Nutritional Deficiencies That Thin Hair

Iron and zinc deficiencies are the two most common nutritional causes of hair thinning. Hair follicles are among the most rapidly dividing cells in the body, and they need a steady supply of both minerals to function. Clinicians who specialize in hair loss now suggest that a ferritin level (your body’s stored iron) below 60 ng/mL can contribute to shedding, which is well above the threshold many standard lab reports flag as “low.” You can have iron levels that look normal on a routine blood test and still not have enough to support healthy hair growth.

Zinc plays a role in cell division within the follicle. Levels below 700 µg/L are associated with increased shedding. Both deficiencies are more common in women, particularly those with heavy periods or plant-based diets, and correcting them often improves hair density over several months.

Smoking and Follicle Damage

Smoking accelerates hair loss through several overlapping mechanisms. Nicotine constricts the blood vessels that supply the dermal papilla at the base of each follicle, reducing oxygen and nutrient delivery. It also accumulates DNA damage in follicle cells, promotes local inflammation, and triggers fibrosis (scarring) around the follicle. A systematic review found that these effects mirror the way smoking ages skin: the same inflammatory and vascular damage that causes wrinkles also degrades the environment your hair needs to grow.

How Hair Loss Treatments Work

The two most established treatments for genetic hair loss target opposite ends of the same problem. One approach blocks DHT production. Finasteride inhibits the enzyme that converts testosterone to DHT, reducing DHT levels and slowing follicle miniaturization. The other approach, minoxidil (available over the counter), works by widening blood vessels around the follicle and extending the growth phase of the hair cycle. Neither regrows a full head of hair on a slick-bald scalp, but both can slow progression and partially reverse thinning, particularly when started early.

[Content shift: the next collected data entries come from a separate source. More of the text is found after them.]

(* ===== verification/JobRequestSpec.v ===== *)
(** * JobRequestSpec: typed values, secrets and parameters

    What is written as text is read back: strings, booleans and signed integers
    round trip, and so do secrets.  A parameter keeps the last value given to its
    name, once in the list. *)

From S2P Require Import Prelude RequestState Acl Approval Stats Tables JobRequest.
From Stdlib Require Import Ascii.

Open Scope Z_scope.

(** ** Values *)
Section Values.
Import NameValue.

Definition int_kinds : list string := ["int"; "int8"; "int16"; "int32"; "int64"].

(** The values that are read back, and as what. *)
Definition plain (v : value) : bool :=
  match v with
  | VString _ | VBool _ => true
  | VInt k z => existsb (String.eqb k) int_kinds && in_int64 z
  | _ => false
  end.
Definition read_back (v : value) : value := match v with VInt _ z => VInt "int64" z | _ => v end.

(** By the kind of the value. *)
Lemma plain_value_read_back `{Decoder} name v secret nv
    (is_plain : plain v = true)
    (written : NewNameTypeValue name v secret = Some nv) :
  Name nv = name /\ Secret nv = secret /\ GetParsedValue nv = Some (read_back v).
Proof.
  destruct v as [|s|b|k z|k j]; try discriminate is_plain; cbn in written.
  - destruct (_ <? _); [discriminate|]. by injection written as <-.
  - destruct b; by injection written as <-.
  - destruct (_ <? _); [discriminate|]. injection written as <-. split; [done|]. split; [done|].
    unfold plain in is_plain. apply andb_true_iff in is_plain as [Hk Hz]. unfold GetParsedValue. cbn [Kind Value].
    assert (k ∈ int_kinds) as Hin.
    { apply existsb_exists in Hk as (x & Hx & He). apply String.eqb_eq in He as ->. by apply list_elem_of_In. }
    rewrite (Atoi_itoa z Hz). unfold int_kinds in Hin.
    repeat (apply elem_of_cons in Hin as [->|Hin]; [reflexivity|]). by apply not_elem_of_nil in Hin.
Qed.

(** A string, a boolean or a signed integer written into a named value is read
    back as it was, whatever the decoders of other kinds do; only the kind of an
    integer becomes that of 64-bit integers. *)
Theorem typed_value_roundtrip `{Decoder} name v secret nv
    (is_plain : plain v = true)
    (written : NewNameTypeValue name v secret = Some nv) :
  Name nv = name /\ Secret nv = secret /\ GetParsedValue nv = Some (read_back v).
Proof. exact (plain_value_read_back name v secret nv is_plain written). Qed.

(** Unsigned integers are written and not read back. *)
Example unsigned_is_not_read `{Decoder} :
  exists nv, NewNameTypeValue "n" (VInt "uint32" 7) false = Some nv /\ GetParsedValue nv = None.
Proof. by eexists. Qed.

(** *** Secrets *)
Lemma after_app a b : after (String.length a) (a +:+ b) = b.
Proof. induction a as [|c a IH]; cbn; [by destruct b|exact IH]. Qed.
Lemma HasPrefix_app a b : HasPrefix (a +:+ b) a = true.
Proof.
  unfold HasPrefix. induction a as [|c a IH]; [by destruct b|]. rewrite string_app_cons. cbn [String.prefix].
  destruct (ascii_dec c c) as [_|Hc]; [exact IH|done].
Qed.

(** Decrypting a value that was encrypted gives it back, with a cipher that
    opens what it sealed, unless the text already began with the mark of encrypted
    values. *)
Theorem secret_roundtrip `{Cipher} key nv nv'
    (opens : forall v b, seal key v = Some b -> unseal key b = Some v)
    (unmarked : HasPrefix (Value nv) encryptedPrefix = false)
    (encrypted : Encrypt key nv = Some nv') :
  Decrypt key nv' = Some nv.
Proof.
  unfold Encrypt in encrypted. rewrite unmarked in encrypted. cbn [negb] in encrypted. rewrite andb_true_r in encrypted.
  destruct ((key != "") && Secret nv && (Value nv != "")) eqn:E.
  - destruct (seal key (Value nv)) as [b|] eqn:Es; [|discriminate]. injection encrypted as <-.
    apply andb_true_iff in E as [E _]. unfold Decrypt. cbn [Secret Value set_Value Name Kind].
    rewrite E, HasPrefix_app. rewrite (after_app encryptedPrefix), (opens _ _ Es). by destruct nv.
  - injection encrypted as <-. unfold Decrypt. by rewrite unmarked, andb_false_r.
Qed.
End Values.

(** ** Parameters *)
Section Params.
Import Rows NameValue Request.

Definition names (jr : JobRequest) : list string := map (fun p => Name (p_nv p)) (Params jr).

(** The list and the map hold the same texts under the same names. *)
Record coherent (jr : JobRequest) : Prop := {
  co_names : NoDup (names jr);
  co_lookup : forall k p, lookupParams jr !! k = Some p ->
    exists q, q ∈ Params jr /\ Name (p_nv q) = k /\ Value (p_nv q) = Value (p_nv p);
  co_list : forall q, q ∈ Params jr -> is_Some (lookupParams jr !! Name (p_nv q))
}.

Lemma coherent_new now : coherent (NewRequest now).
Proof. split; [apply NoDup_nil_2|by intros k p Hk; cbn in Hk; rewrite lookup_empty in Hk|by intros q Hq%not_elem_of_nil]. Qed.

Lemma new_named name v secret nv :
  NewNameTypeValue name v secret = Some nv -> Name nv = name /\ text_of v = Some (Value nv).
Proof.
  unfold NewNameTypeValue. destruct v as [|x|x|k z|k j]; [discriminate|..]; destruct (text_of _) as [t|] eqn:E;
    try discriminate; destruct (_ <? _); try discriminate; intros [= <-]; done.
Qed.

Lemma AddParam_coherent k v jr jr' :
  coherent jr -> AddParam k v jr = Some jr' ->
  coherent jr' /\ (exists p, GetParam jr' k = Some p /\ text_of v = Some (Value (p_nv p))) /\
  (forall k', k' <> k -> GetParam jr' k' = GetParam jr k').
Proof.
  intros [HN HL HQ]. unfold AddParam. destruct (NewNameTypeValue k v false) as [nv|] eqn:En; [|discriminate].
  apply new_named in En as [Hn Ht]. intros [= <-]. unfold GetParam. cbn [lookupParams Params].
  split; [|split; [exists (mkParam "" (r_ID (row jr)) nv); split; [apply lookup_insert_eq|done]|
                   intros k' Hk'; by rewrite lookup_insert_ne]].
  destruct (lookupParams jr !! k) as [old|] eqn:El.
  - set (upd := fun next => if Name (p_nv next) == k
                            then mkParam (p_ID next) (p_JobRequestID next) (set_Value (Value nv) (p_nv next)) else next).
    assert (forall q, Name (p_nv (upd q)) = Name (p_nv q)) as Hu by (intros q; unfold upd; by destruct (_ == _)).
    split; unfold names; cbn [Params lookupParams].
    + rewrite map_map. rewrite (map_ext _ (fun p => Name (p_nv p)) Hu). exact HN.
    + intros k' p Hp. apply lookup_insert_Some in Hp as [[<- <-]|[Hne Hp]].
      * destruct (HL k old El) as (q & Hq & Hqn & _). exists (upd q). split; [by apply list_elem_of_fmap; exists q|].
        unfold upd. by rewrite Hqn, eqb_string_refl.
      * destruct (HL k' p Hp) as (q & Hq & Hqn & Hqv). exists (upd q). split; [by apply list_elem_of_fmap; exists q|].
        unfold upd. rewrite Hqn, (proj2 (String.eqb_neq k' k)) by done. done.
    + intros q Hq. apply list_elem_of_fmap in Hq as (q' & -> & Hq'). rewrite Hu.
      apply lookup_insert_is_Some'. right. by apply HQ.
  - assert (k ∉ names jr) as Hk.
    { intros Hin. apply list_elem_of_fmap in Hin as (q & -> & Hq). destruct (HQ q Hq) as [p Hp]. congruence. }
    split; unfold names; cbn [Params lookupParams].
    + rewrite map_app. cbn. rewrite Hn. apply NoDup_app. split_and!; [done| |by apply NoDup_singleton].
      intros x Hx Hx'. apply list_elem_of_singleton in Hx' as ->. by apply Hk.
    + intros k' p Hp. apply lookup_insert_Some in Hp as [[<- <-]|[Hne Hp]].
      * eexists. split; [apply elem_of_app; right; apply list_elem_of_here|]. done.
      * destruct (HL k' p Hp) as (q & Hq & Hqr). exists q. split; [apply elem_of_app; by left|done].
    + intros q [Hq|Hq]%elem_of_app; apply lookup_insert_is_Some'; [right; by apply HQ|left].
      by apply list_elem_of_singleton in Hq as ->.
Qed.

(** The last value of a name in a sequence. *)
Definition last_value (k : string) (l : list (string * value)) : option value :=
  last (map snd (List.filter (fun kv => fst kv == k) l)).

Lemma last_value_snoc k l k' v : last_value k (l ++ [(k', v)]) = if k' == k then Some v else last_value k l.
Proof.
  unfold last_value. rewrite List.filter_app, map_app. cbn. destruct (k' == k); cbn; [apply last_snoc|by rewrite app_nil_r].
Qed.

Lemma add_all_snoc l k v jr jr' :
  add_all (l ++ [(k, v)]) jr = (jr', true) -> exists jr1, add_all l jr = (jr1, true) /\ AddParam k v jr1 = Some jr'.
Proof.
  revert jr. induction l as [|[k0 v0] l IH]; intros jr; cbn.
  - destruct (AddParam k v jr) as [jr1|] eqn:E; [|discriminate]. intros [= <-]. by exists jr.
  - destruct (AddParam k0 v0 jr) as [jr1|]; [apply IH|discriminate].
Qed.

(** After any sequence of values was given to the parameters of a new request,
    each name is in the list once, and both the list and the lookup hold the text
    of the last value given to it. *)
Theorem parameters_hold_the_last_value now l jr
    (added : add_all l (NewRequest now) = (jr, true)) :
  NoDup (names jr) /\
  forall k v, last_value k l = Some v ->
    exists p q, GetParam jr k = Some p /\ q ∈ Params jr /\ Name (p_nv q) = k /\
      text_of v = Some (Value (p_nv p)) /\ Value (p_nv q) = Value (p_nv p).
Proof.
  enough (coherent jr /\ forall k v, last_value k l = Some v -> exists p, GetParam jr k = Some p /\ text_of v = Some (Value (p_nv p)))
    as [Hco HL].
  { split; [apply Hco|]. intros k v Hv. destruct (HL k v Hv) as (p & Hp & Ht).
    destruct (co_lookup _ Hco k p Hp) as (q & Hq & Hqn & Hqv). exists p, q. by split_and!. }
  revert jr added. induction l as [|[k v] l IH] using rev_ind; intros jr HA.
  - injection HA as <-. split; [apply coherent_new|discriminate].
  - apply add_all_snoc in HA as (jr1 & HA1 & HA2). destruct (IH jr1 HA1) as [Hco HL].
    destruct (AddParam_coherent k v jr1 jr Hco HA2) as (Hco' & Hk & Hrest). split; [done|].
    intros k' v' Hv'. rewrite last_value_snoc in Hv'. destruct (String.eqb_spec k k') as [<-|Hne].
    + injection Hv' as <-. exact Hk.
    + destruct (HL k' v' Hv') as (p & Hp & Ht). exists p. split; [|done]. by rewrite Hrest.
Qed.

(** The kind of a parameter does not follow its value: a number replaced by a text
    makes the request invalid. *)
Example replaced_kind_is_invalid `{Decoder} :
  match AddParam "n" (VInt "int" 5) (NewRequest 1) with
  | Some jr => match AddParam "n" (VString "five") jr with
               | Some jr => snd (Validate jr) = Some BadParam
               | None => False
               end
  | None => False
  end.
Proof. reflexivity. Qed.
End Params.

(** ** Witnesses *)
Section Witnesses.
Import Rows NameValue Request.

Definition no_decoder : Decoder :=
  {| decode_float := fun _ => None; decode_complex := fun _ => None; decode_object := fun _ => None; decode_array := fun _ => None |}.
(** A cipher that marks the text. *)
Definition toy_cipher : Cipher :=
  {| seal := fun k v => Some (k +:+ v); unseal := fun k b => Some (after (String.length k) b) |}.

Lemma typed_value_roundtrip_witness :
  NewNameTypeValue "n" (VInt "int32" (-42)) true = Some (mkNameTypeValue "n" "int32" "-42" true) /\
  Name (mkNameTypeValue "n" "int32" "-42" true) = "n" /\ Secret (mkNameTypeValue "n" "int32" "-42" true) = true /\
  @GetParsedValue no_decoder (mkNameTypeValue "n" "int32" "-42" true) = Some (read_back (VInt "int32" (-42))).
Proof.
  split; [reflexivity|].
  refine (@typed_value_roundtrip no_decoder "n" (VInt "int32" (-42)) true _ _ _); reflexivity.
Defined.

Lemma secret_roundtrip_witness :
  @Encrypt toy_cipher "k" (mkNameTypeValue "p" "string" "s3cret" true) = Some (mkNameTypeValue "p" "string" "_ENCRYPTED_ks3cret" true) /\
  @Decrypt toy_cipher "k" (mkNameTypeValue "p" "string" "_ENCRYPTED_ks3cret" true) = Some (mkNameTypeValue "p" "string" "s3cret" true).
Proof.
  split; [reflexivity|].
  refine (@secret_roundtrip toy_cipher "k" (mkNameTypeValue "p" "string" "s3cret" true) _ _ _ _); [|reflexivity|reflexivity].
  intros v b Hb. injection Hb as <-. destruct v; reflexivity.
Defined.

Definition demo_adds : list (string * value) := [("a", VString "1"); ("b", VBool true); ("a", VString "2")].
Lemma parameters_hold_the_last_value_witness :
  last_value "a" demo_adds = Some (VString "2") /\
  NoDup (names (fst (add_all demo_adds (NewRequest 1)))) /\
  forall k v, last_value k demo_adds = Some v ->
    exists p q, GetParam (fst (add_all demo_adds (NewRequest 1))) k = Some p /\ q ∈ Params (fst (add_all demo_adds (NewRequest 1))) /\
      Name (p_nv q) = k /\ text_of v = Some (Value (p_nv p)) /\ Value (p_nv q) = Value (p_nv p).
Proof.
  split; [reflexivity|].
  refine (parameters_hold_the_last_value 1 demo_adds (fst (add_all demo_adds (NewRequest 1))) _). vm_compute. reflexivity.
Defined.

(** The text of a date. *)
Example rfc3339_date : Schedule.RFC3339 (63838000000 * 1000000000) = "2023-12-12T17:46:40Z".
Proof. vm_compute. reflexivity. Qed.
End Witnesses.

For alopecia areata, a newer class of treatments called JAK inhibitors has changed the outlook significantly. These medications, including baricitinib and ritlecitinib, work by calming the overactive immune response that attacks follicles. They reduce T cell activation and help restore the follicle’s normal immune-protected status. For people with severe alopecia areata who previously had no effective options, these drugs can produce substantial regrowth.

Why Humans Evolved to Go Bald

One lingering question is whether baldness serves some evolutionary purpose or is just a genetic accident. Researchers have explored several hypotheses: that a bald scalp might signal social maturity, improve vitamin D synthesis through sun exposure, or simply hitchhike along with genes selected for other traits. A large genetic study comparing African and European populations found that the differences in baldness patterns between populations are governed more by neutral genetic drift than by natural selection. In other words, baldness doesn’t appear to have been actively favored or eliminated by evolution. The genes most strongly linked to it, particularly those near the androgen receptor, may have been selected for their effects on other traits entirely, with hair loss as an incidental side effect.